*TASK TO COMPLETE*. Only the lines of the data below from the one with "- [DevApi]: devapi/, the" through the one with "- [Providers]: the" are wanted. Repeat them exactly.

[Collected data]
========

(* ===== verification/Prelude.v ===== *)
(** * Pulse Pager: a verification library for the monitoring pipeline and its accounts

    Pulse Pager watches URLs and TLS certificates.  A scheduler finds the enabled
    monitors that are due and puts one job per region on the bus; a worker runs the
    check and puts the result on the bus; the alerting service stores the result, runs
    the alerting state machine, opens and closes incidents and puts notifications on
    the bus; the notifier sends them once to channels and webhooks.  Around the pipeline
    are the api and the accounts: organizations with members, roles, invitations, seats
    and plans; sign-in, sessions, API keys; billing webhooks; public status pages.  This
    library models that core as executable functions and proves what makes it correct.

    ** Files, and the code each models (paths under src/internal)

    The pipeline:
    - [Prelude]: tactics, hint databases, results, time and 64-bit wrap, tables, keys.
    - [Domain]: domain/domain.go, domain/status.go, region/region.go.  Monitors,
      results, incidents, alert state, webhooks, roles; derived statuses and banner.
    - [GoStrings]: what the code uses of Go's strings and strconv.
    - [StatusCodes]: checker/statuscodes.go, the expected-status grammar.
    - [Checker]: checker/checker.go, ssl.go, ssrf.go.  A check is a function of a
      [World] (name resolution, dialling, replies, clock, certificate verification)
      that returns the result and the network events it caused, in order.
    - [Alerting]: alerting/alerting.go, the pure engine, with its specification by
      the history of checks.
    - [Store]: store/monitors.go, incidents.go, store.go.  Tables as finite maps, a
      transaction monad with rollback; sequences survive a rollback.  [StoreInv]: the
      integrity invariant, its preservation by every transaction, and round trips.
    - [AlertingService]: alerting/service.go, over the interface [AlertStore]; [Store]
      is one instance; another is a store whose operations fail on a schedule, before they
      run or with the answer lost after they ran.
    - [CheckState]: checkstate/checkstate.go, over the interface [HashStore].
    - [Scheduler]: scheduler/scheduler.go; a run is a list of ticks, each with the
      monitors its query returned or an error.
    - [Entitlements]: entitlements/entitlements.go.
    - [Worker]: worker/worker.go, over [ResultWriter], [HashStore] and [Resolver].
    - [Notify]: notify/service.go, notify.go, webhookdeliver.go, and the dedup and
      delivery rows of store/channels.go.

    The api and the accounts:
    - [Authz]: authz/authz.go.
    - [Members]: store/memberships.go, invitations.go and api/members.go, with the
      last-owner trigger of store/schema.sql.  [MembersInv]: what they preserve.
    - [Refresh]: store/refreshtokens.go and authn/refresh.go.
    - [Billing]: store/subscriptions.go, payments.go, billing_events.go, plan_prices.go,
      the adapters of billing/ and the handlers of api/billing_*.go and api/admin.go.
      [BillingInv]: states up to surrogate ids and last-write clocks, and what the
      webhook, the adapters and the handlers guarantee.
    - [MonitorApi]: api/monitors.go and the cache operations of kv/kv.go it uses.
      [MonitorApiInv]: what an accepted and a stored monitor satisfy.  [CheckNowLimit]:
      runs of manual checks of any organizations against one Redis.
    - [StatusPages]: store/statuspages.go and api/statuspages.go, with the row-level
      policies of the public read.  [StatusPagesInv]: non-interference of that read.
    - [Auth]: authn/apikey.go, authn/middleware.go, store/apikeys.go, api/apikeys.go.
      [AuthInv]: read-through caches under any interleaving, and what follows for keys
      and roles.
    - [Accounts]: store/users.go, store/organizations.go and the account handlers of
      api/api.go.  [AccountsInv]: what every transaction of it and of [Members] keeps.
    - [Login]: authn/login.go, authn/magiclink.go, maglink/maglink.go, api/maglink.go,
      api/devlogin.go and the sign-in handlers of api/router.go.  [LoginInv]: what a
      sign-in guarantees.
    - [Channels]: notify/registry.go, descriptor.go, catalog.go, store/channels.go and
      api/channels.go.  [ChannelsInv]: secrets at rest and in answers, valid configs.
    - [Reads]: api/incidents.go, regionstates.go, entitlements.go and the lists of
      api/monitors.go.  [ReadsInv]: pages, and the usage screen against the gates.
    - [Views]: the lists and the preview of api/members.go, the publishers of
      api/build.go, the dispatch of notify/emailintent.go, store/platform*.go,
      api/admin.go and the sign-out of api/api.go.  [ViewsInv]: what they show.
    - [Router]: the routes of api/router.go with their guards, the public description,
      and the labels of api/build.go.  [RouterInv]: which handlers run for whom.
    - [DevApi]: devapi/, the development server.  [DevApiInv]: where it stands in for
      the api and where it does not.

    Delivery, transport and processes:
    - [Render]: notify/render.go, emailtemplates.go, emailenrich.go, httpstatus/.
    - [Providers]: the ten channel types of notify/, smtp.go, mailer.go, the senders of
      emailintent.go.  [ProvidersInv]: what reaches on-call services and mail servers.
    - [Webhooks]: store/webhooks.go, api/webhooks.go, notify/webhookdeliver.go.
      [WebhooksInv]: signatures and retries.
    - [Bus]: bus/redis.go, bus/kafka.go and the loop of a runner, over the interfaces
      [StreamGroup] and [KafkaClient].  [BusInv]: what the streams deliver while others
      add to them, from the laws [StreamLaws] (the cap trims the oldest entries), and how
      far a Kafka poll gets.  [BusSim]: a server that meets the laws.
    - [Crypto]: crypto/crypto.go, authn/token.go, base64.
    - [Tokens]: authn/jwt.go, cfaccess.go, google.go, github.go, cookies.go.
      [TokensInv]: tokens, key sets, the operator's identity, from [JWTLaws].
    - [Config]: config/config.go.  [Processes]: runtime/runtime.go, obs/health.go, Build
      of api/build.go and the mains of cmd/.  [ProcessesInv]: what a process that boots
      can rely on.
    - [Tools]: store/schema.go with its commands, obs/log.go, bus/trace.go and
      cmd/paddle-catalog.

    How they meet: [Bus] carries what [Scheduler], [Worker], [AlertingService], [Notify]
    and [Views] publish ([Worker.pipeline_round_is_one_step], [BusInv]); [Router] puts
    [Auth] and [Tokens] before the handlers; [Processes] gives the services their key,
    their topics and their order of shutdown; [Login] ends in [Accounts], [Refresh] and
    [Tokens]; [Channels] feeds [Providers] through [Notify].

    Definitions keep the source's names; a Go function that was split has its parts
    as separate definitions with lower-case names.  Record fields carry a prefix.

    ** What the theorems show

    - Alerting (C1, C3): the engine refines a specification by the trailing run of
      failures; one open incident per monitor.
    - Handling and delivery (C2, C6, C8, C9, C14, C23): handling a new result is one engine
      step on the database, and a handled one is silent for ever; over Redis the oldest
      result is handled as if nothing had failed when operations failed before they ran,
      and at most without its notification when an answer was lost; an entry waits until it
      is handled or 10,000 newer ones push it out; a consumer catches up, but a result that
      always fails stops its consumer until it is trimmed.
    - The pipeline (C7, C22, C39): scheduler, worker and alerting composed are one engine
      step on what crosses the bus; rounds are an interval apart; no check connects to a
      blocked address.
    - Notifications (C26, C32 - C34): an alert is sent at most once per dedup id; the alert
      of an incident at PagerDuty and Opsgenie, given by their documented API
      ([OnCallService]), follows its last delivered event; mail and passwords cross
      encrypted where the server can; a receiver accepts every signature.
    - Secrets and disclosure (C4, C5, C13, C24): the public page depends on nothing but
      what [public_page], [public_entry] and [public_monitor] call public; the channel list
      shows nothing of the secrets; api and notifier share the key, and the scheduler,
      which has none, sends ciphertext.
    - Requests and sessions (C10, C12, C15 - C20, C40): a handler runs only behind its
      guard, by the path of the request and with rights at most five minutes and the delay
      of a cache write old; magic links work once; tokens verify until their expiry; a
      revoked API key and a withdrawn signing key die in bounded time; operators are
      verified; the requests of a refreshed session carry no address; a callback takes over
      no identity; at most one live refresh token per chain, with rotations one at a time.
    - Accounts and teams (C21, C25, C29 - C31, C35): every transaction keeps the tables
      sound, and an active org keeps an owner, with transactions one at a time; the link of
      an invitation mail lets its reader in; the preview of an invitation agrees with
      accepting it; an expired one keeps its seat until it is swept; creating an org ends
      within five attempts.
    - Billing (C11, C27): a webhook takes effect once, while no other event comes between
      its failed deliveries, and only when verified.
    - Monitors and reads (C28, C36 - C38): what the api accepts is well formed; a reader of
      the pages ends and saw every incident once; the usage screen agrees with the gates;
      manual checks are bounded over time.
    - Unnumbered theorems carry the rest, among them: faults and redelivery over any
      store, the live rollup, the status grammar's round trip, caps over time, what a
      checkout grants, what a scan dispatches, valid channels, routing in any order of
      registration, the operator's counts, shutdown, key sets, which topics nobody reads,
      the trace across the bus, migrations, and the development server's races and limits.

    Examples record what holds only when transactions are serial:
    [MembersInv.last_owner_trigger_race], [MembersInv.seat_check_race],
    [Refresh.concurrent_rotations_fork_the_chain],
    [AccountsInv.concurrent_unlinks_leave_none].

    ** Conventions and bounds

    - Times are nanoseconds in [Z] and are not rounded to Postgres's microseconds;
      durations and counters the code keeps in an int are wrapped to 64 bits where
      overflow can matter ([wrap64]).  Two float64 computations (days left, outage
      seconds) are exact integer ones here; their comments give the range.  Uptime
      percentages are exact rationals.
    - A transaction runs alone, and errors roll back its rows; handlers that use several
      transactions may interleave between them, and theorems say when they do.  Row-level
      security is the org comparison each statement carries.  Each component's state holds
      the tables it uses, with the foreign keys among them.  The queries of the operator's
      counts run without a transaction and read the tables each at its own time.
    - Fuel: [Checker.Do] has ten requests, the limit of Go's http client;
      [Notify.send_loop] and [Notify.deliver_loop] get as many steps as the code allows
      attempts; [AlertingService.deliver] is the number of deliveries, and its theorem
      proves that more deliveries than faults are enough; [Accounts.CreateOrgWithOwner]
      gets six turns for five attempts, proved enough; [Bus.reclaim] has the number of
      pages it may claim, running out is an error of its own ([PollStuck]), and the
      theorems hold for any fuel or say how much is enough; [Bus.run_redis] is the number
      of polls; [Tools.fetch_pages] is the number of requests, and its theorem says how
      many are enough; [Tokens.le_bytes] gets a step per byte of the modulus; the pages of
      [ReadsInv] are followed with one request per hundred items and one more, running out
      is [None], and the theorem proves that they are enough.  All else is structural
      recursion.
    - Parameters: the hash of tokens, HMAC and the cipher (with decrypt after encrypt as
      its law), JSON encoding (decode after encode), Redis (by the laws of [HashStoreLaws]
      and [DedupCacheLaws], or as a map of keys with expiry), Postgres's lower, Go's
      ToLower and EqualFold, the transport, URL parsing, certificate verification, the
      payment provider's SDK, the identity providers' HTTP answers, the JWT library
      ([JWTLaws]) and RSA, AES-GCM, the stream server and the Kafka client, the on-call
      services, the SMTP and HTTP peers, HTML templates, RFC 3339, clocks, random draws.

    ** Not modelled

    Generated types (apigen/), api/unimplemented.go and the web front end; metrics, spans
    and exporters (obs/): output without a decision; the mail previews of
    cmd/emailpreview; the decoding of requests and the panic handler around the routes;
    opening connections, timeouts and cancellation of contexts; the choice of the
    notifier's mailer in its main; HTML templates. *)

From Stdlib Require Export Ascii String.
From stdpp Require Export base tactics list gmap strings pretty numbers relations sorting.
From Stdlib Require Export ZArith Lia.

========

*TASK SOLUTION*.
    - [DevApi]: devapi/, the development server.  [DevApiInv]: where it stands in for
      the api and where it does not.

    Delivery, transport and processes:
    - [Render]: notify/render.go, emailtemplates.go, emailenrich.go, httpstatus/.
    - [Providers]: the ten channel types of notify/, smtp.go, mailer.go, the senders of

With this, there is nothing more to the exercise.